§ **The task**
From the records below, pull each line that has "withGroup".

§ **Study material**
(** The first [m] shares of a division with remainder. *)
Lemma shares_sum q r n (m : nat) : 0 <= r < n -> sumZ ((fun i => q + (if i <? r then 1 else 0)) <$> seqZ 0 (Z.of_nat m)) = Z.of_nat m * q + Z.min (Z.of_nat m) r.
Proof.
  intros Hr. induction m as [|m IH]; [by rewrite Z.min_l by lia|]. replace (Z.of_nat (S m)) with (Z.of_nat m + 1) by lia. rewrite seqZ_app by lia.
  rewrite fmap_app, sumZ_app, IH, seqZ_cons by lia. replace (Z.pred 1) with 0 by lia. rewrite seqZ_nil by lia. cbn [fmap list_fmap sumZ foldr]. rewrite Z.add_0_l. destruct (Z.ltb_spec (Z.of_nat m) r); lia.
Qed.

Lemma mbps_small m : 0 <= m <= maxBrutalRateMbps -> u64 (m * 1000000) / 8 = m * 125000.
Proof.
  unfold maxBrutalRateMbps. intros Hm. rewrite u64_small by (widths; lia). replace (m * 1000000) with (m * 125000 * 8) by lia. by rewrite Z.div_mul.
Qed.

Lemma shares_exact total n : 0 <= total <= maxBrutalRateMbps -> 1 <= n -> sumZ (splitLegacyBrutalRateBps total n <$> seqZ 0 n) = total * 125000.
Proof.
  intros Ht Hn. destruct (decide (total = 0)) as [->|Hne].
  - rewrite Z.mul_0_l. unfold splitLegacyBrutalRateBps, sumZ. cbn. induction (seqZ 0 n) as [|i l IH]; cbn; [done|]. by rewrite IH.
  - set (T := total * 125000). rewrite (list_fmap_ext (splitLegacyBrutalRateBps total n) (fun i => T / n + (if i <? T mod n then 1 else 0)) (seqZ 0 n)).
    + pose proof (shares_sum (T / n) (T mod n) n (Z.to_nat n)) as HS. rewrite Z2Nat.id in HS by lia. rewrite HS by (apply Z.mod_pos_bound; lia).
      pose proof (Z.mod_pos_bound T n). pose proof (Z.div_mod T n). lia.
    + intros j i Hi. apply lookup_seqZ in Hi as [-> Hj]. unfold splitLegacyBrutalRateBps. rewrite mbps_small by done. fold T.
      destruct (Z.eqb_spec total 0), (Z.leb_spec n 0), (Z.ltb_spec (0 + Z.of_nat j) 0), (Z.leb_spec n (0 + Z.of_nat j)); try lia. done.
Qed.

Lemma share_positive total n i : 1 <= total <= maxBrutalRateMbps -> 1 <= n <= 65536 -> 0 <= i < n -> 0 < splitLegacyBrutalRateBps total n i.
Proof.
  intros Ht Hn Hi. unfold splitLegacyBrutalRateBps. rewrite mbps_small by lia.
  destruct (Z.eqb_spec total 0), (Z.leb_spec n 0), (Z.ltb_spec i 0), (Z.leb_spec n i); try lia. cbn.
  assert (1 <= total * 125000 / n) by (apply Z.div_le_lower_bound; lia). destruct (i <? _); lia.
Qed.

Lemma negotiate_within up down tx rx : 0 <= tx -> 0 <= rx -> 0 < up -> 0 < down -> let '(s, c) := negotiateBrutalRates up down tx rx in
  0 < s <= down /\ 0 < c <= up /\ (0 < rx -> s <= rx) /\ (0 < tx -> c <= tx) /\ (rx <= down -> 0 < rx -> s = rx) /\ (tx <= up -> 0 < tx -> c = tx).
Proof.
  intros H1 H2 H3 H4. unfold negotiateBrutalRates.
  destruct (Z.ltb_spec 0 rx), (Z.ltb_spec 0 tx), (Z.eqb_spec down 0), (Z.eqb_spec up 0), (Z.ltb_spec rx down), (Z.ltb_spec tx up); cbn; lia.
Qed.

(** C30: The budget of a session.  For a client with [n] connections that offers its rates
    and a server with its own, the shares that the server programs on the [n]
    connections add up, to the byte, to the server-to-client rate, those of the client
    to the client-to-server rate, and the two rates lie within the budgets of both ends
    for their own direction. *)
Theorem brutal_budget (up down cliUp cliDown n : Z) :
  0 < up <= maxBrutalRateMbps -> 0 < down <= maxBrutalRateMbps -> 0 < cliUp <= maxBrutalRateMbps -> 0 < cliDown <= maxBrutalRateMbps -> 1 <= n <= 65536 ->
  let offer i := mkOffer true n i cliUp cliDown in
  exists s c, (forall i, 0 <= i < n -> (serverRates up down (offer i)).1 = (s, c)) /\
    s = Z.min down cliDown /\ c = Z.min up cliUp /\
    sumZ ((fun i => (serverRates up down (offer i)).2) <$> seqZ 0 n) = s * 125000 /\
    sumZ ((fun i => default 0 (snd <$> clientRates true cliUp n i true c)) <$> seqZ 0 n) = c * 125000.
Proof.
  intros Hu Hd Hcu Hcd Hn offer. pose proof (negotiate_within up down cliUp cliDown) as HN.
  assert (forall i, 0 <= i < n -> groupOffer (offer i) = true) as HG.
  { intros i Hi. unfold groupOffer. cbn. rewrite !andb_true_iff. repeat split; lia. }
  destruct (negotiateBrutalRates up down cliUp cliDown) as [s c] eqn:EN. destruct HN as (H1 & H2 & H3 & H4 & H5 & H6); [lia..|].
  assert (s = Z.min down cliDown /\ c = Z.min up cliUp) as [-> ->].
  { unfold negotiateBrutalRates in EN. injection EN as <- <-.
    destruct (Z.ltb_spec 0 cliDown), (Z.ltb_spec 0 cliUp), (Z.eqb_spec down 0), (Z.eqb_spec up 0), (Z.ltb_spec cliDown down), (Z.ltb_spec cliUp up); cbn; lia. }
  exists (Z.min down cliDown), (Z.min up cliUp). split_and!; [|done|done| |].
  - intros i Hi. unfold serverRates. rewrite (HG i Hi). cbn [offer oTotalTx oTotalRx]. by rewrite EN.
  - rewrite <- (shares_exact (Z.min down cliDown) n) by lia. f_equal. apply list_fmap_ext. intros j i Hi. apply lookup_seqZ in Hi as [-> Hj].
    unfold serverRates. rewrite HG by lia. cbn [offer oTotalTx oTotalRx]. by rewrite EN.
  - rewrite <- (shares_exact (Z.min up cliUp) n) by lia. f_equal. apply list_fmap_ext. intros j i Hi. apply lookup_seqZ in Hi as [-> Hj].
    unfold clientRates. pose proof (share_positive cliUp n (0 + Z.of_nat j)). cbn [andb].
    destruct (Z.ltb_spec 0 (splitLegacyBrutalRateBps cliUp n (0 + Z.of_nat j))); [|lia]. destruct (Z.ltb_spec 0 (Z.min up cliUp)); [done|lia].
Qed.

Lemma brutal_budget_witness : exists s c, s = 300 /\ c = 50 /\
  sumZ ((fun i => default 0 (snd <$> clientRates true 80 3 i true c)) <$> seqZ 0 3) = c * 125000.
Proof.
  destruct (brutal_budget 50 500 80 300 3) as (s & c & _ & Hs & Hc & _ & H); [unfold maxBrutalRateMbps; lia..|lia|]. exists s, c. split_and!; [by rewrite Hs|by rewrite Hc|exact H].
Defined.

(** ** Parameters *)

Lemma le_dec_enc n v : 0 <= v < 256 ^ Z.of_nat n -> le_dec (le_enc n v) = v.
Proof. intros Hv. unfold le_dec, le_enc. rewrite reverse_involutive, be_dec_enc by lia. apply Z.mod_small. lia. Qed.

Lemma length_le_enc n v : length (le_enc n v) = n.
Proof. unfold le_enc. by rewrite length_reverse, length_be_enc. Qed.

Lemma params_roundtrip r g i withGroup b : is_u64 r -> is_u32 g -> is_u64 i -> encodeBrutalParamsBps r g i withGroup = Some b ->
  decodeBrutalParamsBps b = Some (r, g, if withGroup then i else 0) /\ length b = (if withGroup then 20 else 12)%nat.
Proof.
  intros Hr Hg Hi E. unfold encodeBrutalParamsBps in E. destruct ((r =? 0) || _); [done|]. apply (inj Some) in E as <-.
  set (tl := if withGroup then le_enc 8 i else []). assert (length tl = if withGroup then 8 else 0)%nat as Hl by (unfold tl; destruct withGroup; [apply length_le_enc|done]).
  assert (length (le_enc 8 r ++ le_enc 4 g ++ tl) = if withGroup then 20 else 12)%nat as HL by (rewrite !length_app, !length_le_enc, Hl; by destruct withGroup).
  split; [|done]. unfold decodeBrutalParamsBps. rewrite HL.
  assert (take 8 (le_enc 8 r ++ le_enc 4 g ++ tl) = le_enc 8 r) as -> by (apply take_app_length'; by rewrite length_le_enc).
  assert (drop 8 (le_enc 8 r ++ le_enc 4 g ++ tl) = le_enc 4 g ++ tl) as -> by (apply drop_app_length'; by rewrite length_le_enc).
  assert (take 4 (le_enc 4 g ++ tl) = le_enc 4 g) as -> by (apply take_app_length'; by rewrite length_le_enc).
  assert (drop 12 (le_enc 8 r ++ le_enc 4 g ++ tl) = tl) as -> by (rewrite (assoc_L (++)); apply drop_app_length'; by rewrite length_app, !length_le_enc).
  rewrite !le_dec_enc by (widths; lia). destruct withGroup; cbn [negb andb]; [|done]. change (20 =? 12)%nat with false. change (20 =? 20)%nat with true. cbn [negb andb].
  unfold tl. rewrite take_ge by (by rewrite length_le_enc). rewrite le_dec_enc by (widths; lia). done.
Qed.

(** ** The socket afterwards *)

(** Documented behaviour of the options: a call that fails changes nothing, one that
    succeeds is read back, and an algorithm that was in use may be chosen again. *)
Class BrutalLaws (K : Type) `{brutalSocketOps K} := {
  congestion_fails : forall name (k k' : K) e, setCongestion name k = (k', Some e) -> k' = k;
  congestion_reads : forall name (k k' : K), setCongestion name k = (k', None) -> getCongestion k' = (name, None);
  congestion_back : forall prev (k k' : K), getCongestion k = (prev, None) -> setCongestion "brutal" k = (k', None) ->
    exists k'', setCongestion prev k' = (k'', None);
  params_fails : forall b (k k' : K) e, setParams b k = (k', Some e) -> k' = k;
  params_keeps : forall b (k k' : K), setParams b k = (k', None) -> getCongestion k' = getCongestion k;
  params_reads : forall b (k k' : K), setParams b k = (k', None) -> getParams (length b) k' = inr b
}.

Section Laws.
Context {K : Type} `{BrutalLaws K}.

Lemma restores prev (k : K) : getCongestion k = ("brutal"%string, None) -> prev <> ""%string ->
  (prev <> "brutal"%string -> exists k', setCongestion prev k = (k', None)) -> (getCongestion (restoreCongestion prev k)).1 = prev.
Proof.
  intros Hk Hne Hb. unfold restoreCongestion. rewrite (bool_decide_true (prev <> ""%string)) by done. cbn [andb].
  case_bool_decide as Hp; [|rewrite Hk; cbn; by destruct (decide (prev = "brutal"%string))]. destruct (Hb Hp) as [k' E]. rewrite E. cbn. by rewrite (congestion_reads _ _ _ E).
Qed.

Lemma program_falls_back prev ruled v total legacy g (k : K) : getCongestion k = ("brutal"%string, None) -> prev <> ""%string ->
  (prev <> "brutal"%string -> exists k', setCongestion prev k = (k', None)) ->
  let '(k', r) := programParams prev ruled v total legacy g k in Applied r = false -> (getCongestion k').1 = prev.
Proof.
  intros Hk Hne Hb. unfold programParams. set (ug := (brutalV2Version <=? v) && negb (g =? 0)). set (rate := if ug then _ else legacy).
  destruct (rate =? 0); [intros _; by apply restores|]. destruct (encodeBrutalParamsBps _ _ _ ug) as [b|]; [|intros _; by apply restores].
  assert (forall r i, Applied (reportParams r v i rate (setParams b k).1) = true) as HA.
  { intros r i. unfold reportParams. destruct (readBrutalParams _ _) as [e|[[x y] z]]; [by destruct (r && _)|done]. }
  destruct (setParams b k) as [k' [e|]] eqn:Es; cbn [fst] in HA.
  - pose proof (params_fails _ _ _ _ Es) as ->. destruct e; [by rewrite HA|intros _; by apply restores..].
  - by rewrite HA.
Qed.

(** Shaping fails safely.  On a socket whose options behave as documented, an attempt
    that is not reported as applied, at whatever step it failed, leaves the connection
    with the congestion control it had before. *)
Theorem brutal_falls_back (prev : string) (total legacy g : Z) (k : K) : getCongestion k = (prev, None) -> prev <> ""%string ->
  Applied (configureTCPBrutal total legacy g k).2 = false -> (getCongestion (configureTCPBrutal total legacy g k).1).1 = prev.
Proof.
  intros Hk Hne. unfold configureTCPBrutal. destruct (total =? 0); [cbn; by rewrite Hk|]. destruct (brutalMbpsToBps total) as [m|]; [|cbn; by rewrite Hk]. rewrite Hk. cbn [fst].
  destruct (setCongestion "brutal" k) as [k1 [e|]] eqn:Es.
  - pose proof (congestion_fails _ _ _ _ Es) as ->. rewrite Hk. destruct e; try (cbn; by rewrite Hk). rewrite (bool_decide_true (None = None)) by done. cbn [andb].
    case_bool_decide as Hp; [|cbn; by rewrite Hk]. subst prev. destruct (getVersion k) as [v [[| |]|]]; try (intros _; by apply restores).
    all: pose proof (program_falls_back "brutal" true v total legacy g k Hk Hne) as HP; destruct (programParams _ _ _ _ _ _ k) as [k' r]; apply HP; done.
  - pose proof (congestion_reads _ _ _ Es) as Hk1. pose proof (congestion_back _ _ _ Hk Es) as Hb.
    destruct (getVersion k1) as [v [[| |]|]]; try (intros _; by apply restores).
    all: pose proof (program_falls_back prev false v total legacy g k1 Hk1 Hne) as HP; destruct (programParams _ _ _ _ _ _ k1) as [k' r]; apply HP; auto.
Qed.

(** What is programmed when every call succeeds: the whole rate and the group on a
    module with groups, this connection's share on one without. *)
Theorem brutal_programs (total legacy g v : Z) (k k1 : K) (e : option brutalErr) :
  0 < total <= maxBrutalRateMbps -> 0 < legacy <= maxBrutalRateMbps * 125000 -> is_u64 g -> g <> 0 ->
  setCongestion "brutal" k = (k1, None) -> getVersion k1 = (v, e) -> e = None \/ e = Some errBrutalNoVersion ->
  (forall b, (setParams b k1).2 = None) ->
  let grouped := brutalV2Version <=? v in
  let rate := if grouped then total * 125000 else legacy in
  let '(k', r) := configureTCPBrutal total legacy g k in
  r = mkApply true true false v rate (rate * 8 / 1000000) brutalDefaultCwndGain (if grouped then g else 0) MsgNone /\
  getCongestion k' = ("brutal"%string, None).
Proof.
  intros Ht Hl Hg Hg0 Es Ev He Hp. unfold maxBrutalRateMbps in *. unfold configureTCPBrutal. destruct (Z.eqb_spec total 0); [lia|].
  assert (brutalMbpsToBps total = Some (total * 125000)) as EM.
  { unfold brutalMbpsToBps, maxBrutalRateMbps. destruct (Z.eqb_spec total 0), (Z.ltb_spec 1000000 total); try lia. by rewrite mbps_small by (unfold maxBrutalRateMbps; lia). }
  rewrite EM, Es, Ev.
  assert (match e with None | Some errBrutalNoVersion => programParams (getCongestion k).1 false v total legacy g k1 | _ => (restoreCongestion (getCongestion k).1 k1, failed false 0 0 MsgVersion) end =
    programParams (getCongestion k).1 false v total legacy g k1) as -> by (destruct He as [->| ->]; done).
  cbn zeta. unfold programParams. rewrite EM. destruct (Z.eqb_spec g 0); [lia|]. cbn [negb]. rewrite andb_true_r. change (default 0 (Some (total * 125000))) with (total * 125000).
  set (gr := brutalV2Version <=? v). set (rate := if gr then total * 125000 else legacy). assert (0 < rate <= 125000000000) as Hr by (unfold rate; destruct gr; lia).
  fold rate. destruct (Z.eqb_spec rate 0); [lia|].
  destruct (encodeBrutalParamsBps rate brutalDefaultCwndGain (if gr then g else 0) gr) as [b|] eqn:Eb.
  2:{ unfold encodeBrutalParamsBps in Eb. change (maxBrutalRateMbps * 1000000 / 8) with 125000000000 in Eb. destruct (Z.eqb_spec rate 0), (Z.ltb_spec 125000000000 rate); (lia || done). }
  specialize (Hp b). destruct (setParams b k1) as [k2 e2] eqn:Ep. cbn in Hp. subst e2.
  destruct (params_roundtrip rate brutalDefaultCwndGain (if gr then g else 0) gr b) as [Hdec Hlen]; [widths; lia|unfold brutalDefaultCwndGain; widths; lia|destruct gr; [done|widths; lia]|done|].
  cbn beta iota. split; [|rewrite (params_keeps _ _ _ Ep); by apply (congestion_reads "brutal" k)].
  unfold reportParams, readBrutalParams. fold gr. rewrite <- Hlen, (params_reads _ _ _ Ep), Hdec. unfold brutalBpsToMbps. rewrite u64_small by (widths; lia). by destruct gr.
Qed.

§ **Result below**
Lemma params_roundtrip r g i withGroup b : is_u64 r -> is_u32 g -> is_u64 i -> encodeBrutalParamsBps r g i withGroup = Some b ->
  decodeBrutalParamsBps b = Some (r, g, if withGroup then i else 0) /\ length b = (if withGroup then 20 else 12)%nat.
  set (tl := if withGroup then le_enc 8 i else []). assert (length tl = if withGroup then 8 else 0)%nat as Hl by (unfold tl; destruct withGroup; [apply length_le_enc|done]).
  assert (length (le_enc 8 r ++ le_enc 4 g ++ tl) = if withGroup then 20 else 12)%nat as HL by (rewrite !length_app, !length_le_enc, Hl; by destruct withGroup).
  rewrite !le_dec_enc by (widths; lia). destruct withGroup; cbn [negb andb]; [|done]. change (20 =? 12)%nat with false. change (20 =? 20)%nat with true. cbn [negb andb].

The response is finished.